The drop will hit the remuneration of CA’s contracted players, who are paid just over a quarter of the revenue under a collective bargaining arrangement. Based on the new forecasts, the players’ share looks set to be cut from A$115m to A$55m.
The Australian Cricketers’ Association today rejected the forecast and called for talks with CA to “shine a light” on the calculations.
“The ACA expresses a lack of confidence in these reforecasts,” the union said, reported by Reuters.
CA twice failed to meet deadlines to present the adjusted revenue calculations to the players’ union, the Brisbane Times reported.
CA appears to have revised upwards earlier forecasts of the revenue loss. CA chief executive Kevin Roberts recently said the body was facing a A$80m shortfall.

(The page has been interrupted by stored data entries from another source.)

Lemma getter_keeps_shape CACHE_TTL w :
  cache_shape w ->
  cache_shape (snd (_get_rates_cached CACHE_TTL w)) /\
  forall table w', _get_rates_cached CACHE_TTL w = (Ok table, w') ->
    Dict.keys table = (symbols ++ pair_keys)%list.
Proof.
  intros Hshape. destruct (cache_valid w) eqn:Hv.
  - rewrite (getter_valid _ _ Hv). split; [exact Hshape|].
    intros table w' [= <- _].
    destruct Hshape as [[Hc _]|[Hk _]]; [|exact Hk].
    unfold cache_valid in Hv. rewrite Hc in Hv. discriminate.
  - rewrite (getter_stale _ _ Hv).
    destruct (_fetch_rates w) as [[prices|e] w1] eqn:Hfetch.
    + pose proof (fetch_rates_frame _ _ _ Hfetch) as (Hc & He & _).
      apply fetch_rates_shape in Hfetch. destruct Hfetch as (p1 & p2 & p3 & ->).
      destruct (_build_cross_rates _) as [cross|e] eqn:Hbuild.
      * pose proof (refreshed_table_keys _ _ _ _ Hbuild) as Hk.
        split.
        -- right. cbn [snd refreshed _cache _cache_expiry]. split; [exact Hk|eauto].
        -- now intros table w' [= <- _].
      * split; [|discriminate]. cbn [snd]. unfold cache_shape. now rewrite Hc, He.
    + pose proof (fetch_rates_frame _ _ _ Hfetch) as (Hc & He & _).
      split; [|discriminate]. cbn [snd]. unfold cache_shape. now rewrite Hc, He.
Qed.

Lemma reachable_shape CACHE_TTL w : reachable CACHE_TTL w -> cache_shape w.
Proof.
  induction 1 as [t up|w Hr IH|w t Hr IH].
  - left. split; reflexivity.
  - now apply getter_keeps_shape.
  - exact IH.
Qed.

Lemma keys_complete (table : rates) :
  Dict.keys table = (symbols ++ pair_keys)%list -> complete table.
Proof.
  intros Hk a b Hab. apply DictFacts.mem_In. rewrite Hk.
  destruct a, b; try contradiction; simpl; tauto.
Qed.




(** X20. In a run the fallback arms of [convert] are never taken: whenever
    the getter returns a table, a request for two different currencies is
    served by the direct arm, with the rate stored under the pair's own
    key; no reciprocal is computed at request time. *)
Theorem direct_rate_always_used (CACHE_TTL : Z) (ccy_from ccy_to : Currency)
    (q : Decimal) (w w' : World) (table : rates) :
  reachable CACHE_TTL w ->
  _get_rates_cached CACHE_TTL w = (Ok table, w') ->
  ccy_from <> ccy_to ->
  convert_branch table ccy_from ccy_to = Direct /\
  exists rate,
    Dict.get (pair_key ccy_from ccy_to) table = Some rate /\
    convert CACHE_TTL ccy_from ccy_to q w = (respond q ccy_to (Ok rate), w').
Proof.
  intros Hr Hget Hne. apply reachable_shape in Hr.
  pose proof (proj2 (getter_keeps_shape CACHE_TTL w Hr) _ _ Hget) as Hk.
  pose proof (keys_complete _ Hk _ _ Hne) as Hm.
  assert (Hb : convert_branch table ccy_from ccy_to = Direct).
  { unfold convert_branch. rewrite Hm.
    now destruct (Currency_eqb_spec ccy_from ccy_to). }
  split; [exact Hb|].
  destruct (mem_get_Some _ _ Hm) as [rate Hrate]. exists rate.
  split; [exact Hrate|].
  rewrite convert_unfold, Hget, convert_rate_by_branch, Hb.
  unfold Dict.getitem. now rewrite Hrate.
Qed.

Lemma direct_rate_always_used_witness :
  convert_branch test_table GBP EUR = Direct /\
  exists rate,
    Dict.get (pair_key GBP EUR) test_table = Some rate /\
    convert 300 GBP EUR (Dec.of_Z 75) world_warm
      = (respond (Dec.of_Z 75) EUR (Ok rate), world_warm).
Proof.
  apply (direct_rate_always_used 300 GBP EUR (Dec.of_Z 75) world_warm world_warm
           test_table).
  - exact (reach_get 300 world_start (reach_start 300 0 test_upstream)).
  - reflexivity.
  - discriminate.
Defined.

(* ------------------------------------------------------------------------- *)
(** ** The endpoint [/rates], and the amount of a conversion *)

(** *** The endpoint [/rates] *)

Lemma rates_unfold CACHE_TTL w :
  Api.rates CACHE_TTL w =
  match _get_rates_cached CACHE_TTL w with
  | (Ok cache, w') =>
      (Ok (mkRatesResponse
             (filter (fun kv => startswith (fst kv) "BTC") cache)
             (filter (fun kv => negb (startswith (fst kv) "BTC")) cache)), w')
  | (Raise e, w') => (Raise e, w')
  end.
Proof.
  unfold Api.rates. monad_unfold.
  now destruct (_get_rates_cached CACHE_TTL w) as [[cache|e] w'].
Qed.

Lemma table_entries (table : rates) :
  Dict.keys table = (symbols ++ pair_keys)%list ->
  exists v1 v2 v3 v4 v5 v6 v7 v8 v9,
    table = [("BTCUSDT", v1); ("BTCEUR", v2); ("BTCGBP", v3);
             ("EURUSD", v4); ("USDEUR", v5); ("GBPUSD", v6); ("USDGBP", v7);
             ("EURGBP", v8); ("GBPEUR", v9)].
Proof.
  unfold Dict.keys. intros H.
  repeat (destruct table as [|[? ?] table]; [discriminate H|];
          cbn [map fst] in H; injection H as <- H).
  destruct table; [|discriminate H].
  repeat eexists.
Qed.

(** X16. In every world of a run, an answer of [/rates] splits the table
    the cache getter returned in two, without losing or reordering an
    entry: the three Binance prices, then the six derived rates.  The
    endpoint fails exactly when the getter fails, with the getter's own
    exception, and leaves the world the getter leaves. *)
Theorem rates_endpoint_partition (CACHE_TTL : Z) (w : World) :
  reachable CACHE_TTL w ->
  snd (Api.rates CACHE_TTL w) = snd (_get_rates_cached CACHE_TTL w) /\
  (forall e, fst (Api.rates CACHE_TTL w) = Raise e <->
             fst (_get_rates_cached CACHE_TTL w) = Raise e) /\
  (forall resp, fst (Api.rates CACHE_TTL w) = Ok resp ->
     fst (_get_rates_cached CACHE_TTL w)
       = Ok (binance_prices resp ++ derived_cross_rates resp)%list /\
     Dict.keys (binance_prices resp) = symbols /\
     Dict.keys (derived_cross_rates resp) = pair_keys).
Proof.
  intros Hr. apply reachable_shape in Hr.
  pose proof (proj2 (getter_keeps_shape CACHE_TTL w Hr)) as Hk.
  rewrite rates_unfold.
  destruct (_get_rates_cached CACHE_TTL w) as [[cache|e0] w'].
  - cbn [fst snd]. split; [reflexivity|]. split; [intros e; split; discriminate|].
    intros resp [= <-]. cbn [binance_prices derived_cross_rates].
    destruct (table_entries cache (Hk _ _ eq_refl))
      as (v1 & v2 & v3 & v4 & v5 & v6 & v7 & v8 & v9 & ->).
    repeat split.
  - cbn [fst snd]. split; [reflexivity|]. split; [intros e; split; intros [= <-]; reflexivity | discriminate].
Qed.

Lemma world_warm_reachable : reachable 300 world_warm.
Proof. exact (reach_get 300 world_start (reach_start 300 0 test_upstream)). Qed.

Lemma rates_endpoint_partition_witness :
  fst (_get_rates_cached 300 world_warm)
    = Ok (test_prices ++ test_cross_rates)%list /\
  Dict.keys test_prices = symbols /\
  Dict.keys test_cross_rates = pair_keys.
Proof.
  exact (proj2 (proj2 (rates_endpoint_partition 300 world_warm world_warm_reachable))
           (mkRatesResponse test_prices test_cross_rates) eq_refl).
Defined.

(** *** The amount of a conversion *)



(* ------------------------------------------------------------------------- *)
(** ** A refresh, end to end *)

(** *** A refresh from three good answers *)



(** *** A transport failure, end to end *)

Lemma fetch_step_transport rates_ sym w message elapsed :
  upstream w (List.length (requests w)) sym = (TransportError message, elapsed) ->
  fetch_step rates_ sym w = (Raise (OtherException message), after_request w sym).
Proof.
  intros H. unfold fetch_step, client_get, after_request.
  unfold bind, ret, M_Monad, mbind, mret, raise. rewrite H. reflexivity.
Qed.

(** X19. A request that cannot be sent or answered (a timeout, a refused
    connection) is not reported as a 502: when the cache is not fresh and
    the first failing request of the refresh fails in transport, [convert]
    answers 500 with the transport's message, for every pair and quantity,
    the identity pairs included, and the cache and its expiry stay as they
    were. *)
Theorem convert_transport_error (CACHE_TTL : Z) (ccy_from ccy_to : Currency)
    (q : Decimal) (w : World) (i : nat) (sym message : string) (elapsed : Z) :
  ~ fresh w ->
  nth_error symbols i = Some sym ->
  answered_before w i ->
  upstream w (List.length (requests w) + i) sym = (TransportError message, elapsed) ->
  fst (convert CACHE_TTL ccy_from ccy_to q w)
    = Raise (HTTPException 500 ("Unexpected error: " ++ message)) /\
  _cache (snd (convert CACHE_TTL ccy_from ccy_to q w)) = _cache w /\
  _cache_expiry (snd (convert CACHE_TTL ccy_from ccy_to q w)) = _cache_expiry w.
Proof.
  intros Hstale Hsym Hgood Hfail.
  apply cache_valid_stale in Hstale.
  rewrite convert_unfold, (getter_stale _ _ Hstale).
  destruct (fetch_rates_first_failure w i sym (OtherException message) Hsym Hgood)
    as [He _].
  { intros rates_ w' Hlen Hup. apply (fetch_step_transport _ _ _ _ elapsed).
    now rewrite Hup, Hlen. }
  destruct (_fetch_rates w) as [[prices|e] w1] eqn:Hfetch; [discriminate He|].
  cbn [fst] in He. injection He as ->.
  pose proof (fetch_rates_frame _ _ _ Hfetch) as (Hc & Hx & _).
  cbn [fst snd at_boundary exn_str]. auto.
Qed.

Lemma convert_transport_error_witness :
  fst (convert 300 USD USD (Dec.of_Z 1) (mkWorld [] None 0 timeout_upstream []))
    = Raise (HTTPException 500 "Unexpected error: timed out") /\
  _cache (snd (convert 300 USD USD (Dec.of_Z 1) (mkWorld [] None 0 timeout_upstream [])))
    = [] /\
  _cache_expiry
    (snd (convert 300 USD USD (Dec.of_Z 1) (mkWorld [] None 0 timeout_upstream [])))
    = None.
Proof.
  apply (convert_transport_error 300 USD USD (Dec.of_Z 1)
           (mkWorld [] None 0 timeout_upstream []) 1 "BTCEUR" "timed out" 10000000).
  - intros [H _]. now apply H.
  - reflexivity.
  - intros j sym Hj Hsym. destruct j as [|j]; [|lia].
    injection Hsym as <-. exists (Dec.of_Z 100000), 5. reflexivity.
  - reflexivity.
Defined.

This came from:
- Australia looking unlikely to host the Twenty20 World Cup during October-November this year as planned, which would cost it around A$20m
- A A$50m blow from not having crowds at games this summer
- A cost of up to A$10m for biosecurity measures to ensure international teams can play in Australia.
Roberts said the new calculations would not affect retainers, match fees, bonuses and prize money from domestic competitions for the next two seasons.
The chairman of the ACA, Greg Dyer, has condemned CA’s cost-cutting in response to the Covid-19 pandemic as “disastrous” for the sport and has cast doubt on the CA board’s pessimistic financial projections.